Zero sum games
Sun, Jul 19, 2026I’m relatively new to ML/AL. I spent most of my career in commodity layers claiming to do boring things, and I’m still learning this field’s history, its culture, and its assumptions. So take this as an outsider’s observation. There is one assumption I keep running into that contradicts what I have seen in the past: the belief that AI is a zero-sum game. It impacts projects, people, organizational dynamics, and everything you can imagine in this domain.
The framing is everywhere. Whoever trains the best model wins everything. Whoever gets to some capability threshold first takes the whole market. Every lab’s gain is another lab’s loss, every open release is a leak of advantage, and the entire field is narrated as a race with one podium.
Maybe the generative aspect of the technology makes it distinct from other fields, the lab that can generate better code wins it all. But there is a possibility that this time round won’t be different than any successful technology in the past. The pattern we watched over and over is the opposite: successful layers becomes a commodity. We operate more Linux than anything else. Databases, once the most fiercely defended proprietary products in the industry, became open source defaults you install without thinking. Container orchestration was a battleground for maybe 3-4 years before Kubernetes turned it into plumbing. Compilers, networking, video codecs, machine vision, you name it. The list is long and boring. The technologies that matter end up being commodity.

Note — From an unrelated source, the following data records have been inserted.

(** * sqlite3-spatialite-example: the two example runners and the command line

    A shallow embedding of [main.cpp].  The program is a linear sequence of
    calls into SQLite and SpatiaLite with a status check after each one, so
    the embedding is a small monad threading the engine's state, logging
    every call with the engine's reply and everything handed to the two
    output streams, and carrying the three ways a C++ function body can end:
    a normal return, an exception, and [std::exit]. *)

From Stdlib Require Import ZArith String Ascii List Lia.
From stdpp Require Import base option list strings gmap.
Import ListNotations.

Local Open Scope string_scope.
Local Open Scope list_scope.
Local Open Scope stdpp_scope.

(** ** Constants of [sqlite3.h] *)

Definition SQLITE_OK : Z := 0.
Definition SQLITE_ROW : Z := 100.
Definition SQLITE_DONE : Z := 101.
Definition SQLITE_OPEN_READWRITE : Z := 2.
Definition SQLITE_OPEN_CREATE : Z := 4.

(** ** The engine interface

    Every function of SQLite and SpatiaLite the program calls.  Handles
    ([sqlite3*], [sqlite3_stmt*], the cache [void*]) are pointers, kept as
    integers. *)

Inductive call : Type :=
| sqlite3_libversion
| spatialite_version
| sqlite3_open_v2 (filename : string) (flags : Z)
| sqlite3_close (db : Z)
| sqlite3_errmsg (db : Z)
| sqlite3_exec (db : Z) (sql : string)
| sqlite3_free (err_msg : string)
| sqlite3_prepare_v2 (db : Z) (sql : string)
| sqlite3_step (stmt : Z)
| sqlite3_column_text (stmt : Z) (iCol : Z)
| sqlite3_finalize (stmt : Z)
| spatialite_alloc_connection
| spatialite_init_ex (db : Z) (cache : Z) (verbose : Z)
| spatialite_cleanup_ex (cache : Z)
| spatialite_shutdown.

(** What a call hands back: its status code, the pointer it returns or
    stores through an out-parameter, and the text it returns or stores
    (an error message, a column value, a version string).

    [sqlite3_column_text] returns a pointer to the text of the column, and
    a null pointer when the column holds the SQL NULL: for that call [ptr]
    is the pointer returned and [txt] the text it points to when it is not
    null.  The other texts the program prints ([sqlite3_errmsg], the
    version strings, the message [sqlite3_exec] stores with a non-OK status)
    are taken to be there. *)
Record reply : Type := Reply { rc : Z; ptr : Z; txt : string }.

(** The database engine with the spatial extension loaded is an opaque
    collaborator: some state, and an answer to every call. *)
Class Engine : Type := {
  engine_state : Type;
  respond : call -> engine_state -> reply * engine_state
}.

(** ** Observable behaviour *)

(** The log holds what the program does to the outside, in order: the calls
    to the engine with their replies, what it inserts into [std::cout] and
    into [std::cerr], and the calls to [setenv].  [Stdout s] is the
    insertion of the text [s]; [Stdout_null] is the insertion of a null
    [const unsigned char*], which writes nothing and sets [badbit] on
    [std::cout]. *)
Inductive event : Type :=
| Call (c : call) (r : reply)
| Stdout (s : string)
| Stdout_null
| Stderr (s : string)
| Setenv (name value : string) (overwrite : Z).

Inductive outcome (A : Type) : Type :=
| Normal (a : A)
| Thrown (what : string)
| Exited (status : Z).
Arguments Normal {A} a.
Arguments Thrown {A} what.
Arguments Exited {A} status.

(** How the process ends when [main] ends with the given outcome: an
    exception no handler catches reaches [std::terminate], which aborts, so
    there is no exit code. *)
Definition exit_code (o : outcome Z) : option Z :=
  match o with
  | Normal v => Some v
  | Exited v => Some v
  | Thrown _ => None
  end.

Definition endl : string := String (ascii_of_nat 10) EmptyString.

(** ** Command line, as [getopt_long] reports it

    [getopt_long] belongs to the C library.  Its successive return values
    other than -1, each with the [optarg] it sets, and the operands it
    leaves at [argv[optind..]] are the input of [main]. *)
Record optret : Type := OptRet { opt_c : ascii; optarg : string }.
Record cmdline : Type := CmdLine { opts : list optret; operands : list string }.

(** [atoi] of the C library, which glibc defines as
    [(int) strtol(nptr, NULL, 10)]: leading white space, an optional sign,
    then the longest run of decimal digits; a value outside the range of
    [long] (64 bits) is replaced by [LONG_MAX] or [LONG_MIN], and the
    conversion to [int] (32 bits) keeps the low bits. *)
Definition LONG_MAX : Z := 9223372036854775807.
Definition LONG_MIN : Z := -9223372036854775808.

Definition isspace (a : ascii) : bool :=
  let n := nat_of_ascii a in
  Nat.eqb n 32 || (Nat.leb 9 n && Nat.leb n 13).

Definition digit_of (a : ascii) : option Z :=
  let n := Z.of_nat (nat_of_ascii a) in
  if ((48 <=? n) && (n <=? 57))%Z then Some (n - 48)%Z else None.

Fixpoint skip_space (s : string) : string :=
  match s with
  | String a s' => if isspace a then skip_space s' else s
  | EmptyString => s
  end.

Fixpoint digits (acc : Z) (s : string) : Z :=
  match s with
  | String a s' =>
      match digit_of a with
      | Some d => digits (10 * acc + d)%Z s'
      | None => acc
      end
  | EmptyString => acc
  end.

(** [strtol(nptr, NULL, 10)]. *)
Definition strtol (s : string) : Z :=
  let v :=
    match skip_space s with
    | String "-" s' => (- digits 0 s')%Z
    | String "+" s' => digits 0 s'
    | s' => digits 0 s'
    end in
  Z.max LONG_MIN (Z.min LONG_MAX v).

(** Conversion of a [long] to [int]. *)
Definition to_int (v : Z) : Z :=
  ((v + 2147483648) mod 4294967296 - 2147483648)%Z.

Definition atoi (s : string) : Z := to_int (strtol s).

(** Conversion of an [int] to [uint8_t]. *)
Definition to_uint8 (v : Z) : Z := (v mod 256)%Z.

(** [operator<<] on a [uint8_t] writes it as one character. *)
Definition show_uint8 (v : Z) : string :=
  String (ascii_of_nat (Z.to_nat v)) EmptyString.

Section Program.
Context `{Engine}.

Record world : Type := World {
  eng : engine_state;
  environ : gmap string string
}.

Definition M (A : Type) : Type := world -> outcome A * world * list event.

#[global] Instance M_ret : MRet M := fun A a w => (Normal a, w, []).

#[global] Instance M_bind : MBind M := fun A B f m w =>
  match m w with
  | (Normal a, w1, t1) =>
      match f a w1 with
      | (o, w2, t2) => (o, w2, t1 ++ t2)
      end
  | (Thrown what, w1, t1) => (Thrown what, w1, t1)
  | (Exited status, w1, t1) => (Exited status, w1, t1)
  end.

Definition throw {A} (what : string) : M A := fun w => (Thrown what, w, []).
Definition exit {A} (status : Z) : M A := fun w => (Exited status, w, []).

Definition engine (c : call) : M reply := fun w =>
  match respond c (eng w) with
  | (r, s) => (Normal r, World s (environ w), [Call c r])
  end.

Definition cout (s : string) : M unit := fun w => (Normal tt, w, [Stdout s]).
Definition cerr (s : string) : M unit := fun w => (Normal tt, w, [Stderr s]).

(** [std::cout << p] for a null [p]. *)
Definition cout_null : M unit := fun w => (Normal tt, w, [Stdout_null]).

(** [setenv(name, value, overwrite)] of the C library. *)
Definition setenv (name value : string) (overwrite : Z) : M unit := fun w =>
  let env :=
    if (overwrite =? 0)%Z
    then match environ w !! name with
         | Some _ => environ w
         | None => <[name := value]> (environ w)
         end
    else <[name := value]> (environ w) in
  (Normal tt, World (eng w) env, [Setenv name value overwrite]).

(** Projections of a run. *)
Definition result {A} (m : M A) (w : world) : outcome A := (m w).1.1.
Definition final {A} (m : M A) (w : world) : world := (m w).1.2.
Definition events {A} (m : M A) (w : world) : list event := (m w).2.

(** A block of a function body that may execute [return v]: [Some v]
    means it did, [None] that control falls through to what follows. *)
Definition or_else (blk : M (option Z)) (rest : M Z) : M Z :=
  r ← blk;
  match r with
  | Some v => mret v
  | None => rest
  end.

(** ** [handle_error] *)
Definition handle_error (db_handle cache : Z) (err_msg : string) : M unit :=
  cerr ("Error: " +:+ err_msg +:+ endl);;
  engine (sqlite3_free err_msg);;
  engine (sqlite3_close db_handle);;
  engine (spatialite_cleanup_ex cache);;
  engine spatialite_shutdown;;
  mret tt.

Commoditization is not what failure looks like. A technology succeeds when it disappears into infrastructure and everyone builds on top of it without asking permission. The value doesn’t vanish; it migrates up the stack, and it usually grows by orders of magnitude on the way. Nobody who bet on owning TCP/IP won. Everybody who bet on what TCP/IP made possible did. So commodities enable higher layers of the stack and differentiation at product layer.
The early signs in AI is familiar. The price of a given level of capability keeps collapsing. Permissibly licensed layers are becoming more frontier. Knowledge migrate through papers, through people changing jobs, etc. Every “moat” I’ve heard described so far (more compute, more data, better post-training) represents a lead and not moats. A lead is something you have to keep re-earning.
I understand where the zero-sum instinct comes from. Training frontier models is capital intensive in a way infrastructure software never was. When you are raising billions, the story that one winner takes everything is the story that justifies the magnitude. Race framing is also emotionally sticky. Loyalty and tribalism are expected in this domain unlike others.
Whatever happens, I don’t think anyone who is leading today will lose. If models become commodity, then the durable positions look like the ones they always were: distribution, trust, integration, and whatever new layer gets invented on top of intelligence. That is a much bigger and more interesting game than the current race, and it is emphatically positive-sum. The pie is not fixed; the entire point of this technology is that it grows what is possible to build.
Maybe I’m wrong. Maybe there is a discontinuity ahead that breaks the historical pattern because of compute scarcity, or the generative capabilities of this tech. But when an entire field’s self-narrative contradicts 40+ years of how technology has actually behaved, I don’t want to jump onto a conclusion too early.